We assume, because Klaatu's on a mission to save Earth, that his culture must be somehow benevolent. But actually things are much more complicated than that. They're bloodthirsty, willing to wipe out an entire intelligent civilization to save "a planet capable of sustaining complex life." Instead of engaging in a technology-transfer program with humans so that we could develop sustainable energy, his civilization's first impulse is genocide. So Klaatu's culture may not be all that different from human's - in fact, in some ways, it seems more primitive.
I was pretty taken with the idea that this supposedly benevolent, save-the-Earth Klaatu was actually a member of the shock troops ready to scour Earth so other aliens could colonize it.
Now I have one final thought about the movie which might intrigue you if you liked the first film.
3. It's a sequel set 50 years after the first Klaatu fell to Earth
Obviously Earth Stood Still isn't really a remake, since it's set in the present day and our alien has such different capabilities from the Klaatu of the original. I would suggest that one way to look at it would be as a kind of sequel to the first film, taking place 50 years after the first Klaatu came to Earth and decided to blend in and live among us.

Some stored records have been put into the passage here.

(** * epoll_threadpool: the EventManager reactor (src/eventmanager.cc)

    A shallow embedding of [rpc::EventManager]: the timer heap kept with
    [std::push_heap]/[std::pop_heap], the descriptor table, the worker
    registry, the public operations ([start], [stop], [enqueue], [watchFd],
    [removeFd]) and the worker loop [thread_main].

    Conventions of the embedding.
    - System and library calls ([pthread_mutex_lock], [epoll_ctl],
      [eventfd_write], [pthread_create], ...) are recorded as a trace of
      [effect]s in the order the code issues them; their results are ignored
      exactly where the code ignores them.
    - [WallTime] is a C++ [double] holding seconds.  A finite double is
      modelled by its value, a rational of [Q]: comparisons are exact, the
      arithmetic of the wait timeout rounds each result to the nearest
      double as IEEE 754 binary64 does, NaN is not represented and an
      infinity appears only as the overflow of that arithmetic.
    - Callbacks ([function<void()>], [function<void(int)>]) are opaque
      identifiers: the reactor only stores, copies and calls them. *)

From Stdlib Require Import ZArith QArith Qround Qminmax Qabs Qpower Lqa Lia.
From Stdlib Require Import SpecFloat.
From stdpp Require Import base option list sorting gmap sets.

Local Open Scope nat_scope.

(** ** The heap algorithms of <algorithm>

    [std::push_heap] and [std::pop_heap] are templates over the element
    type and the comparator; the section mirrors that.  The loops follow the
    usual hole-based implementation (libstdc++'s [__push_heap] and
    [__adjust_heap]): indices are positions in the vector, the vector is a
    list updated in place. *)

Section std_heap.
Context {A : Type} (comp : A → A → bool).
Create Rewrite HintDb run.
#[global] Hint Rewrite @run_ret @run_throw @run_gets @run_orThrow_Some
  @run_orThrow_None run_modify run_throwIf_true run_throwIf_false
  run_Account_findByPk run_Product_findByPk run_Product_save
  run_Inventory_findOne run_Inventory_save run_Order_findByPk
  run_getOrderById run_Order_save run_Order_insert run_logOrderActivity
  run_Order_findOne : run.

(** Executes the statements of the function in the goal up to the next
    one whose outcome depends on a hypothesis. *)
Ltac step :=
  repeat progress
    (repeat rewrite run_bind; autorewrite with run; cbv beta iota zeta).

(** ** The tables *)

Lemma max_key_ge (orders : gmap Z Order) (k : Z) :
  is_Some (orders !! k) → k ≤ max_key orders.
Proof.
  unfold max_key. revert k.
  apply (map_fold_weak_ind
           (λ r (m : gmap Z Order), ∀ k, is_Some (m !! k) → k ≤ r)).
  - intros k [o Ho]. by rewrite lookup_empty in Ho.
  - intros i x m r Hi IH k Hk.
    destruct (decide (i = k)) as [->|Hne]; [lia|].
    rewrite lookup_insert_ne in Hk by done. specialize (IH k Hk). lia.
Qed.

(** An inserted order never takes the key of a stored one. *)
Lemma next_id_fresh (orders : gmap Z Order) : orders !! next_id orders = None.
Proof.
  destruct (orders !! next_id orders) eqn:E; [|done].
  assert (next_id orders ≤ max_key orders) by (apply max_key_ge; eauto).
  unfold next_id in *. lia.
Qed.
(** * flow-api-go: a client for the Flow Production Tracking REST API

    A shallow embedding of [client.go] and [entities.go].

    The package is glue over [net/http], [encoding/json] and [time].  The
    code of the package is embedded function by function; what the libraries
    and the outside world decide (the clock, the HTTP transport, the JSON
    codec) is gathered in the class [Runtime], over which every definition and
    theorem is parametric. *)

From Stdlib Require Import ZArith String Ascii List Lia.
From Stdlib Require Import Floats.SpecFloat.
From stdpp Require Import gmap strings pretty list fin_maps sorting.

Though the first film ends with Klaatu coming out and meeting with world science leaders, imagine that another Klaatu stayed as an observer (we learn in the new movie that there are possibly many of them). Again, this is in keeping with the first movie's spirit, where Klaatu wants nothing more than to blend in among humans to get to know them. That's how he meets Helen and the kid.
Also, in the first movie, it appears that Klaatu's mission is more observational - he's come bearing a warning about our uses of atomics, but he hasn't been given the task of deciding whether to destroy humanity. He merely comes to see what humans are like, and it's only under duress that he offers a display of his civilization's power. Old Klaatu shuts off Earth's electricity as a peaceful way of demonstrating what his people could do: And he's careful to leave power on in airborne planes and in hospitals.
Consider the Klaatu of the new flick to be the guy that the aliens send after the first guy hasn't been able to convince humans to change their ways. He's the cleaner, the assassin. He takes the advice of the Klaatu who has been on Earth already, and initiates the homo sapiens destruct sequence only because the first Klaatu says humans are destructive and can't be changed. It's not new Klaatu's job to save humanity, or determine if it can be saved. But he winds us saving us anyway.
So there must be something radically democratic about Klaatu's society, after all. One lone assassin, chosen to destroy humanity if needed, can make policy decisions that change the course of our whole civilization. The problem with Earth Stood Still was that interesting ideas like this got left to lurk beneath the surface, and the plot we were stuck with was just too predictable to make our imaginations soar.
The Day the Earth Stood Still opens throughout the United States today.